“The Last Play at Shea” brings music, baseball together

One of Billy Joel’s most famous songs is “New York State of Mind,” a sentiment that couldn’t possibly have been more fitting for the documentary The Last Play at Shea.

Airing tonight on Showtime (9:30pm ET), The Last Play at Shea — narrated by Alec Baldwin — merges a nostalgic look at the historic stadium with live concert footage by Joel. The structure was demolished not too long after the documentary was filmed.

Ask one New Yorker what Shea meant to them, and they will tell you that it was the home of the New York Mets. Ask another, and they will go into detail about how the Beatles played there in 1964. Others won’t talk about the events that took place there but rather the sense of pride it created for the residents of Queens to have their own venue.

“Being the last act to play at Shea is mind-boggling,” said Joel, a Long Island native and Rock and Roll Hall of Fame inductee. “We’re playing as fans. The Last Play at Shea is about my career, the Mets’ career, the lifeline of Shea Stadium itself, and the story of that part of New York City.”

Joel breaks out many of his classic hits, including “Only the Good Die Young,” “Scenes from an Italian Restaurant,” “It’s Still Rock and Roll to Me” and, of course, “Piano Man.” He is also joined on stage by fellow musicians Tony Bennett, Garth Brooks, John Mayer and Roger Daltrey (and one guest who can’t be mentioned here for fear of ruining the big finale).

“Shea was the rock and roll venue,” Joel explained. “The Police played there, Springsteen played there, Elton (John) I think played at Shea, the Who.”

But as great as all of those groups were, it was the appearance by the Beatles at Shea in 1964 that took New York, the country and the world by storm.

“I know nothing about about baseball, so Shea was never this baseball legend,” said Sting, former lead singer of the Police. “It was where the Beatles played.”

Even Paul McCartney of the Beatles admits in the documentary that he and his fellow bandmates had no idea what they were getting into that day: “Nobody had every played a big stadium. We were just at the right time, particularly for America.”

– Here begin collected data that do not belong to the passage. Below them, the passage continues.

(** The second reactive object of the conditional example merged into the
    nested one it is about to replace: the watcher of the nested [x] now
    also watches the [x] of the other object. *)
Lemma reactiveMerge_subscribers_witness :
  subscribers 2 "x" flag_watched = [CbQueued 6]
  /\ subscribers 5 "x" flag_watched = []
  /\ (forall c, c ∈ subscribers 5 "x" (reactiveMerge 5 2 flag_watched) <-> c = CbQueued 6)
  /\ _p <$> proxies (reactiveMerge 5 2 flag_watched) !! 5 = Some (Some ("a", 3)).
Proof.
  split; [vm_compute; reflexivity|]. split; [vm_compute; reflexivity|].
  edestruct (reactiveMerge_subscribers 5 2 flag_watched) as (H1 & _ & H3 & _);
    [ vm_compute; reflexivity | vm_compute; reflexivity | vm_compute; reflexivity
    | vm_compute; eauto | vm_compute; repeat constructor; set_solver | ].
  split; [| exact H3].
  intros c. rewrite H1.
  replace (subscribers 5 "x" flag_watched) with (@nil callback) by (vm_compute; reflexivity).
  replace (subscribers 2 "x" flag_watched) with [CbQueued 6] by (vm_compute; reflexivity).
  rewrite elem_of_nil, list_elem_of_singleton. tauto.
Defined.

End MergeFacts.

Module FlushOrder.
Import Reactive OrderedFacts ReactiveFrames ReactiveWatch ReactiveBatch.







End FlushOrder.

(** * More on partials: text updates, keyed chunks, placeholders *)

Module TextUpdate.
Import Partial PartialFacts ReconcileFacts.






End TextUpdate.

Module KeyedAdd.
Import Partial PartialFacts ReconcileFacts OrderedFacts.





End KeyedAdd.

Module Rendering.
Import Partial PartialFacts ReconcileFacts OrderedFacts.

Lemma adds_ignored vs : forall pw,
  Forall (fun v => add_ignores v = true) vs ->
  fold_left (fun acc v => acc ≫= add v) vs (Some pw) = Some pw.
Proof.
  induction vs as [| v vs IH]; intros pw H; [reflexivity|].
  apply Forall_cons in H as [Hv Hvs]. simpl.
  destruct pw as [p w0]. unfold add at 2. rewrite Hv. now apply IH.
Qed.

(** A value that renders nothing still leaves a node.  [setNode] with
    [null], [undefined], [false], the empty string, or an array of such
    values (the empty array included) makes a partial without chunks;
    rendering it adds the placeholder chunk and returns a fragment of one
    empty comment, tagged with the partial's group and owned by that
    chunk -- the anchor later updates are placed against. *)
Theorem nothing_renders_a_placeholder (createNodes : string -> list parsed)
  (values : list tplval) (g : nat) (w0 : world) :
  Forall (fun v => add_ignores v = true) values ->
  createNodes "<!---->" = [PNode KComment EmptyString] ->
  exists pw p' w1,
    setNode_create values g w0 = Some pw
    /\ render createNodes pw = Some (RFrag [S (S (fresh w0))], p', w1)
    /\ nodes w1 !! S (S (fresh w0))
       = Some {| kind := KComment; nodeValue := EmptyString; tags := [g] |}
    /\ previousChunks p' = [S (fresh w0)]
    /\ (fun ck => get_dom ck w1) <$> chunk_store w1 !! S (fresh w0)
       = Some [S (S (fresh w0))]
    /\ children w1 = children w0.
Proof.
  intros Hign Hparse. exists (createPartial g, w0).
  unfold setNode_create. rewrite (adds_ignored _ _ Hign).
  unfold render. cbn [fst snd chunks createPartial length Nat.eqb].
  unfold addPlaceholderChunk. cbn [chunks createPartial app]. 
  cbn [chunk_store with_fresh with_chunk_store with_dom_store].
  rewrite lookup_insert_eq. cbn [tpl isTpl p_html group].
  rewrite Hparse. cbn [assignDomChunks lookup list_lookup].
  cbn [chunk_store with_fresh with_chunk_store with_dom_store].
  rewrite lookup_insert_eq. unfold create_node.
  cbn [fresh with_fresh with_chunk_store with_dom_store with_nodes dom app group createPartial].
  eexists _, _. split; [reflexivity|]. split; [reflexivity|].
  cbn [nodes with_fresh with_chunk_store with_dom_store with_nodes reset previousChunks
         chunks chunk_store children].
  rewrite !lookup_insert_eq. split; [reflexivity|]. split; [reflexivity|].
  split; [|reflexivity].
  unfold get_dom. cbn. rewrite lookup_alter_eq, lookup_insert_eq. reflexivity.
Qed.

Lemma nothing_renders_a_placeholder_witness :
  exists pw p' w1,
    setNode_create [TVal PNull; TVal (PBool false); TVal (PStr EmptyString)] 7 world0 = Some pw
    /\ render toy_createNodes pw = Some (RFrag [102], p', w1)
    /\ nodes w1 !! 102 = Some {| kind := KComment; nodeValue := EmptyString; tags := [7] |}.
Proof.
  destruct (nothing_renders_a_placeholder toy_createNodes
              [TVal PNull; TVal (PBool false); TVal (PStr EmptyString)] 7 world0)
    as (pw & p' & w1 & H1 & H2 & H3 & _).
  - repeat constructor.
  - vm_compute. reflexivity.
  - exists pw, p', w1. split; [exact H1|]. split; [exact H2 | exact H3].
Defined.

(** [assignDomChunks]: walking what the parser produced for [n] chunks.
    If every node lies before the [n]-th bookend, each node becomes a new
    node of its kind and value carrying the partial's group, the bookends
    are dropped, and the fragment is these nodes in order; existing nodes,
    the children of the parent and the chunks themselves are untouched.
    If a node lies beyond the last chunk, reading [chunks[chunkIndex].dom]
    throws. *)
Theorem assignDomChunks_tags (g : nat) (cs : list nat) (ps : list parsed) :
  forall (i : nat) (acc : list nat) (w0 : world),
  Forall (fun c => is_Some (chunk_store w0 !! c)) cs ->
  if fits (length cs) ps i then
    exists w1,
      assignDomChunks g cs ps i acc w0
      = Some (acc ++ seq (fresh w0) (length (parsed_nodes ps)), w1)
      /\ fresh w1 = fresh w0 + length (parsed_nodes ps)
      /\ (forall j kv, parsed_nodes ps !! j = Some kv ->
            nodes w1 !! (fresh w0 + j)
            = Some {| kind := kv.1; nodeValue := kv.2; tags := [g] |})
      /\ (forall n, n < fresh w0 -> nodes w1 !! n = nodes w0 !! n)
      /\ children w1 = children w0
      /\ chunk_store w1 = chunk_store w0
  else assignDomChunks g cs ps i acc w0 = None.
Proof.
  induction ps as [| [| k v] ps IH]; intros i acc w0 Hcs.
  - simpl. exists w0. rewrite app_nil_r, Nat.add_0_r. repeat split. intros j kv H. inversion H.
  - simpl. apply IH. exact Hcs.
  - cbn [fits assignDomChunks].
    destruct (i <? length cs)%nat eqn:Ei; cbn [andb].
    + apply Nat.ltb_lt in Ei. destruct (lookup_lt_is_Some_2 cs i Ei) as [c Hc].
      rewrite Hc.
      assert (Hck : is_Some (chunk_store w0 !! c)).
      { rewrite Forall_forall in Hcs. apply Hcs. eapply list_elem_of_lookup_2. exact Hc. }
      destruct Hck as [ck Hck]. rewrite Hck. unfold create_node. cbv beta iota zeta.
      set (wa := with_dom_store (alter (fun ns => ns ++ [fresh w0]) (dom ck))
                   (with_fresh (S (fresh w0))
                      (with_nodes (insert (fresh w0)
                                     {| kind := k; nodeValue := v; tags := [g] |}) w0))).
      specialize (IH i (acc ++ [fresh w0]) wa Hcs).
      destruct (fits (length cs) ps i); [|exact IH].
      destruct IH as (w1 & E & F & N & O & C & St).
      exists w1. change (fresh wa) with (S (fresh w0)) in *.
      split; [rewrite E, <- app_assoc; reflexivity|].
      change (parsed_nodes (PNode k v :: ps)) with ((k, v) :: parsed_nodes ps).
      cbn [length]. split; [rewrite F; lia|]. split.
      * intros [| j] kv Hj.
        -- injection Hj as <-. rewrite Nat.add_0_r, O by lia.
           unfold wa. cbn. now rewrite lookup_insert_eq.
        -- replace (fresh w0 + S j) with (S (fresh w0) + j) by lia. apply N. exact Hj.
      * split; [|split; [exact C | exact St]].
        intros n Hn. rewrite O by lia. unfold wa. cbn. apply lookup_insert_ne. lia.
    + apply Nat.ltb_ge in Ei. rewrite (lookup_ge_None_2 cs i Ei). reflexivity.
Qed.

(** One template chunk: its element is created as node [102] with the
    group; a second element after the bookend has no chunk to go to. *)
Lemma assignDomChunks_tags_witness :
  (exists w1,
     assignDomChunks 7 [101] [PNode KElement "<a></a>"; PBookend] 0 []
       (default world0 (snd <$> one_added)) = Some ([102], w1)
     /\ nodes w1 !! 102 = Some {| kind := KElement; nodeValue := "<a></a>"; tags := [7] |})
  /\ assignDomChunks 7 [101] [PNode KElement "<a></a>"; PBookend; PNode KElement "<b></b>"]
       0 [] (default world0 (snd <$> one_added)) = None.
Proof.
  split.
  - pose proof (assignDomChunks_tags 7 [101] [PNode KElement "<a></a>"; PBookend] 0 []
                  (default world0 (snd <$> one_added))) as H.
    destruct H as (w1 & H1 & _ & H3 & _).
    + repeat constructor. vm_compute. eauto.
    + exists w1. split; [exact H1|]. apply (H3 0 (KElement, "<a></a>")). reflexivity.
  - apply (assignDomChunks_tags 7 [101]
             [PNode KElement "<a></a>"; PBookend; PNode KElement "<b></b>"] 0 []
             (default world0 (snd <$> one_added))).
    repeat constructor. vm_compute. eauto.
Defined.

End Rendering.
(** * Updates that render new nodes *)

Module Rebuild.
Import Template Partial PartialFacts ReconcileFacts OrderedFacts.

It seems fitting that a kid who grew up in New York would be the last musician to perform at Shea. And that sentiment is not lost on Joel, who referenced that historic Beatles concert as a pivotal moment in his life and career.

“When I was a kid, I wanted to be in music, I loved rock and roll,” he recalled. “And then when I saw the Beatles, who wrote their own songs, played their own instruments, went around the world … that’s it, that’s what I want to do.”